Teorie e sistemi. - Quanto alla teoria architettonica e ai relativi sistemi, i Cinesi posseggono una grande raccolta ufficiale d'architettura, Kongcling-tso-fa o Trattato dell'arte del fabbricare, pubblicata nel sec. XVIII per ordine dell'imperatore Jung-ching e che contiene norme minuziose da osservarsi nelle proporzioni principali degli edifici, stabilendo, p. es., che il fusto delle colonne sia alto da sette a dieci volte il diametro e che l'altezza della base debba superare il diametro del fusto.

Le costruzioni cinesi si sviluppano soprattutto in superficie e quindi predominano le linee orizzontali. Il principio assoluto che regola la collocazione e la distribuzione delle varie parti di ogni costruzione di qualsiasi tipo è sempre quello della simmetria.

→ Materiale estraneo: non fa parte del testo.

(* ===== verification/Descr.v ===== *)
(** * File descriptors

    Across the system calls of crates/syscall, [fork] and [exit], the
    reference count of an open file is the number of descriptors of all
    processes that name it. *)

From S2P Require Import Prelude Param Mmu Mem Kalloc Sync Disk Ring Bio Fsh Log Fs Pipe File Vm Proc ProcTable Exec Ulib Syscall.
Import Sync Bio Fsh Log Fs Pipe File Proc ProcTable Exec Syscall.

Module Descr.

Create HintDb calm.

(** ** Counting with handles in transit

    [hs] are the descriptors; [extra] are references held by a function in
    the middle of its work, and [owed] those that descriptors have and the
    table has not counted yet, or no longer counts. *)

Definition bal (l : list File) (hs extra owed : list nat) : Prop :=
  (∀ i x, l !! i = Some x → ref_ x + handles owed i = handles hs i + handles extra i) ∧
  (∀ i, i ∈ hs ∨ i ∈ extra → is_Some (l !! i)).

Lemma bal_cancel l hs f e o : bal l hs (f :: e) (f :: o) → bal l hs e o.
Proof.
  intros [H1 H2]. split.
  - intros i x Hx. specialize (H1 i x Hx). rewrite !handles_cons in H1. lia.
  - intros i [?|?]; apply H2; [by left|]. right. by right.
Qed.

Lemma bal_counts l l' hs e o : ref_ <$> l' = ref_ <$> l → bal l hs e o → bal l' hs e o.
Proof.
  intros E [H1 H2]. assert (Hl : ∀ i, ref_ <$> l' !! i = ref_ <$> l !! i).
  { intros i. by rewrite <- !list_lookup_fmap, E. }
  split.
  - intros i x Hx. specialize (Hl i). rewrite Hx in Hl. destruct (l !! i) as [y|] eqn:Ey; [|done].
    injection Hl as ->. by apply H1.
  - intros i Hi. destruct (H2 i Hi) as [y Hy]. specialize (Hl i). rewrite Hy in Hl. by destruct (l' !! i).
Qed.

Lemma ref_alter (g : File → File) (i : nat) (l : list File) : (∀ x, ref_ (g x) = ref_ x) → ref_ <$> alter g i l = ref_ <$> l.
Proof.
  intros Hg. apply list_eq. intros j. rewrite !list_lookup_fmap. destruct (decide (i = j)) as [->|].
  - rewrite list_lookup_alter_eq. destruct (l !! j); simpl; [by rewrite Hg|done].
  - by rewrite list_lookup_alter_ne.
Qed.

Lemma bal_set l hs e e' o o' f x v : l !! f = Some x →
  (∀ i, handles e' i - handles o' i = handles e i - handles o i + if decide (f = i) then v - ref_ x else 0) →
  (∀ i, i ∈ e' → i ∈ e ∨ i = f) → bal l hs e o → bal (alter (set_fref v) f l) hs e' o'.
Proof.
  intros Hx Hd Hin [H1 H2]. split.
  - intros i y. specialize (Hd i). destruct (decide (f = i)) as [<-|Hne].
    + rewrite list_lookup_alter_eq, Hx. intros [= <-]. specialize (H1 f x Hx). simpl. lia.
    + rewrite list_lookup_alter_ne by done. intros Hy. specialize (H1 i y Hy). lia.
  - intros i Hi. destruct (decide (f = i)) as [<-|Hne]; [rewrite list_lookup_alter_eq, Hx; by eexists|].
    rewrite list_lookup_alter_ne by done. apply H2. destruct Hi as [?|[?|?]%Hin]; auto; congruence.
Qed.

Section files.
Context {D : Type} `{!BlockDev D} (kernel_end : Z).
Implicit Types k : kst (D := D).

Lemma filealloc_bal k hs e o : bal (files k) hs e o →
  wlp filealloc k (λ a k', bal (files k') hs (match a with Some i => i :: e | None => e end) o).
Proof.
  intros Hb a k' E. rewrite filealloc_spec in E. destruct (find_free 0 (files k)) as [i|] eqn:Ef;
    injection E as <- <-; [|done]. simpl. destruct (find_free_0 _ _ Ef) as (x & Hx & H0).
  eapply bal_set; [exact Hx| | |exact Hb]; [|set_solver].
  intros j. rewrite handles_cons, H0. destruct (decide (i = j)); lia.
Qed.

Lemma filedup_bal k hs e o f : bal (files k) hs e o →
  wlp (filedup f) k (λ g k', g = f ∧ bal (files k') hs (f :: e) o).
Proof.
  intros Hb g k' E. unfold filedup, file_at, bind, modify, get in E. cbn -[alter] in E.
  destruct (files k !! f) as [x|] eqn:Hx; [|done]. cbn -[alter] in E. destruct (ref_ x <? 1); [done|].
  unfold chk_i32 in E. destruct (_ && _); [|done]. injection E as <- <-. split; [done|]. simpl.
  eapply bal_set; [exact Hx| | |exact Hb]; [|set_solver].
  intros j. rewrite handles_cons. destruct (decide (f = j)); lia.
Qed.

Lemma fileclose_bal k hs e o f : bal (files k) hs e o →
  wlp (fileclose kernel_end f) k (λ _ k', bal (files k') hs e (f :: o)).
Proof.
  intros Hb [] k' E. destruct (files k !! f) as [x|] eqn:Hx.
  2: { unfold fileclose, file_at, bind, modify, get in E. cbn -[alter] in E. by rewrite Hx in E. }
  eapply bal_counts; [exact (fileclose_counts kernel_end f x k k' Hx E)|].
  eapply (bal_set (files k) hs e e o (f :: o) f x); [exact Hx| |auto|exact Hb].
  intros j. rewrite handles_cons. destruct (decide (f = j)); lia.
Qed.

(** Closing a file that a function in the middle of its work holds. *)
Lemma fileclose_extra k hs e o f : bal (files k) hs (f :: e) o →
  wlp (fileclose kernel_end f) k (λ _ k', bal (files k') hs e o).
Proof.
  intros Hb. eapply wlp_mono; [by apply fileclose_bal|]. intros ? k' H. exact (bal_cancel _ _ f _ _ H).
Qed.

Lemma bal_perm l hs e e' o : e ≡ₚ e' → bal l hs e o → bal l hs e' o.
Proof.
  intros He [H1 H2]. split; [|intros i; rewrite <- He; apply H2].
  intros i x Hx. rewrite (H1 i x Hx). unfold handles. by rewrite He.
Qed.

Lemma cleanup_bal k hs e o f0 f1 : bal (files k) hs (option_list f0 ++ option_list f1 ++ e) o →
  wlp (cleanup kernel_end 0 f0 f1) k (λ r k', r = -1 ∧ bal (files k') hs e o).
Proof.
  intros Hb. unfold cleanup. change (negb (0 =? 0)) with false. cbv iota. do 2 wlp_step.
  wlp_step. eapply (wlp_mono _ _ (λ _ k', bal (files k') hs (option_list f1 ++ e) o)).
  { destruct f0; [by apply fileclose_extra|by wlp_step]. }
  intros [] k1 H1. wlp_step. eapply (wlp_mono _ _ (λ _ k', bal (files k') hs e o)).
  { destruct f1; [by apply fileclose_extra|by wlp_step]. }
  intros [] k2 H2. by wlp_step.
Qed.

Lemma pipealloc_bal k hs e o : bal (files k) hs e o →
  wlp (pipealloc kernel_end) k (λ r k',
    (r.1.1 < 0 ∧ bal (files k') hs e o) ∨
    ∃ a b, r = (0, Some a, Some b) ∧ bal (files k') hs (a :: b :: e) o).
Proof.
  intros Hb. unfold pipealloc. wlp_step. eapply wlp_mono; [by apply filealloc_bal|]. intros [a|] k1 H1.
  2: { wlp_step. eapply wlp_mono; [by apply (cleanup_bal k1 hs e o None None)|]. intros r k2 [-> H2]. wlp_step. by left. }
  wlp_step. eapply wlp_mono; [by apply filealloc_bal|]. intros [b|] k2 H2.
  2: { wlp_step. eapply wlp_mono; [by apply (cleanup_bal k2 hs e o (Some a) None)|]. intros r k3 [-> H3]. wlp_step. by left. }
  apply (bal_perm _ _ _ (a :: b :: e)) in H2; [|by constructor].
  wlp_step. eapply wlp_keeps; [apply (keeps_zoom files); done|]. intros p k3 E3. cbv beta. rewrite <- E3 in H2.
  destruct (Z.eqb_spec p 0) as [->|Hp].
  - wlp_step. eapply wlp_mono; [by apply (cleanup_bal k3 hs e o (Some a) (Some b))|]. intros r k4 [-> H4]. wlp_step. by left.
  - unfold on_file. repeat wlp_step. right. exists a, b. split; [done|]. cbn [files set_files set_pipes].
    eapply (bal_counts (files k3)); [by rewrite !ref_alter|]. exact H2.
Qed.

End files.

(** ** Descriptors of the processes *)

Definition ofs (p : proc) : list nat := omap id (p_ofile p).
Definition fds (l : list proc) : list nat := l ≫= ofs.
Definition dead (p : proc) : Prop := p_state p = UNUSED ∨ p_state p = ZOMBIE.

(** The descriptor table has its size, and is empty in a slot that is free or
    a zombie. *)
Definition tidy (p : proc) : Prop := length (p_ofile p) = Z.to_nat NOFILE ∧ (dead p → ofs p = []).

Lemma handles_fds_insert l i p q f : l !! i = Some p →
  handles (fds (<[i := q]> l)) f = handles (fds l) f - handles (ofs p) f + handles (ofs q) f.
Proof.
  revert i. induction l as [|x l IH]; intros [|i] Hi; [done..| |].
  - injection Hi as ->. change (fds (<[0%nat := q]> (p :: l))) with (ofs q ++ fds l).
    change (fds (p :: l)) with (ofs p ++ fds l). rewrite !handles_app. lia.
  - specialize (IH i Hi). change (fds (<[S i := q]> (x :: l))) with (ofs x ++ fds (<[i := q]> l)).
    change (fds (x :: l)) with (ofs x ++ fds l). rewrite !handles_app. lia.
Qed.
Lemma elem_of_fds l i p f : l !! i = Some p → f ∈ ofs p → f ∈ fds l.
Proof. intros Hp Hf. apply list_elem_of_bind. exists p. split; [done|by eapply list_elem_of_lookup_2]. Qed.
Lemma elem_of_fds_inv l f : f ∈ fds l → ∃ i p, l !! i = Some p ∧ f ∈ ofs p.
Proof. intros (p & Hf & [i Hi]%list_elem_of_lookup)%list_elem_of_bind. by exists i, p. Qed.

Lemma omap_opt_cons (x : option nat) l : omap id (x :: l) = option_list x ++ omap id l.
Proof. by destruct x. Qed.
Lemma handles_ofs_insert (l : list (option nat)) fd (v w : option nat) f : l !! fd = Some v →
  handles (omap id (<[fd := w]> l)) f =
  handles (omap id l) f - handles (option_list v) f + handles (option_list w) f.
Proof.
  revert fd. induction l as [|x l IH]; intros [|fd] Hi; [done..| |].
  - injection Hi as ->. change (omap id (<[0%nat := w]> (v :: l))) with (omap id (w :: l)).
    rewrite !omap_opt_cons, !handles_app. lia.
  - specialize (IH fd Hi). change (<[S fd := w]> (x :: l)) with (x :: <[fd := w]> l).
    rewrite !omap_opt_cons, !handles_app. lia.
Qed.
Lemma elem_of_ofs p f : f ∈ ofs p ↔ ∃ fd, p_ofile p !! fd = Some (Some f).
Proof.
  unfold ofs. rewrite list_elem_of_omap. split.
  - intros (o & Ho & Hf). simpl in Hf. subst o. apply list_elem_of_lookup in Ho as [fd ?]. by exists fd.
  - intros [fd Hfd]. exists (Some f). split; [by eapply list_elem_of_lookup_2|done].
Qed.

Section descr.
Context {D : Type} `{!BlockDev D}.
Context (kernel_end kpdpt : Z).
Context (devsw_read : Z → option (nat → Z → Z → M (fstate (D := D)) (Z * list Z)))
        (devsw_write : Z → option (nat → Z → list Z → Z → M (fstate (D := D)) Z)).
Context (uload : Kalloc.kmem_t → Z → Z) (ustore : Z → list Z → Kalloc.kmem_t → Kalloc.kmem_t).
Context (widen : Z → Z) (ticks : Z).
Implicit Types s : pst (D := D).

Definition inv (e o : list nat) (s : pst (D := D)) : Prop :=
  bal (files (pk s)) (fds (ptable s)) e o ∧ Forall tidy (ptable s).

(** One slot of the table changes. *)
Lemma bal_table l (pt : list proc) i p q e e' o o' : pt !! i = Some p →
  (∀ f, handles e' f - handles o' f = handles e f - handles o f + handles (ofs p) f - handles (ofs q) f) →
  (∀ f, f ∈ ofs q → f ∈ fds pt ∨ is_Some (l !! f)) → (∀ f, f ∈ e' → f ∈ fds pt ∨ f ∈ e) →
  bal l (fds pt) e o → bal l (fds (<[i := q]> pt)) e' o'.
Proof.
  intros Hp Hd Hq He [H1 H2]. split.
  - intros f x Hx. specialize (H1 f x Hx). specialize (Hd f). rewrite (handles_fds_insert pt i p q f Hp). lia.
  - intros f [Hf|Hf].
    + apply elem_of_fds_inv in Hf as (j & r & Hr & Hf). destruct (decide (i = j)) as [<-|Hne].
      * rewrite list_lookup_insert_eq in Hr by (by eapply lookup_lt_Some). injection Hr as <-.
        destruct (Hq f Hf) as [?|?]; [|done]. apply H2. by left.
      * rewrite list_lookup_insert_ne in Hr by done. apply H2. left. by eapply elem_of_fds.
    + apply H2. destruct (He f Hf); auto.
Qed.

(** ** Calls that leave descriptors and counts alone *)

Definition calm1 (p q : proc) : Prop := p_ofile q = p_ofile p ∧ (dead q → dead p).
Definition same_fds (s s' : pst (D := D)) : Prop :=
  counts (pk s') = counts (pk s) ∧ Forall2 calm1 (ptable s) (ptable s') ∧ cur s' = cur s.

#[local] Instance calm1_preorder : PreOrder calm1.
Proof.
  split; [by intros p|]. intros p q r [E1 H1] [E2 H2]. split; [congruence|auto].
Qed.
#[local] Instance same_fds_preorder : PreOrder same_fds.
Proof.
  split; [by intros s; split_and!|]. intros s t u (A1 & A2 & A3) (B1 & B2 & B3).
  split_and!; [congruence|by etrans|congruence].
Qed.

Architettura civile. - Poiché i Cinesi annettono maggior importanza all'estensione che non all'altezza delle abitazioni, gli edifici in generale sono a un solo piano sollevato variamente dal suolo mediante un terrapieno e fornito d'un pavimento in mattoni grigi, quadrati e perfettamente levigati; solo nei palazzi imperiali, in alcuni edifici di città, come le trattorie e i teatri, e spesso nelle residenze estive, esiste anche un piano superiore. Nel Palazzo d'inverno (tav. 1) l'altezza del piano superiore e il diametro delle sue colonne corrispondono all'incirca ai 4/5 dei corrispondenti elementi del piano sottostante. Alla povertà di concezione architettonica che ispira le costruzioni cinesi fa riscontro una grande profusione di particolari decorativi: tegole verniciate in giallo, turchino, violetto, verde rendono risplendenti i tetti imperiali o dei templi; ogni parte dell'edificio è dipinta o scolpita o decorata; ma sotto quest'ammasso confuso di linee rimane pur sempre la monotonia del tipo originale.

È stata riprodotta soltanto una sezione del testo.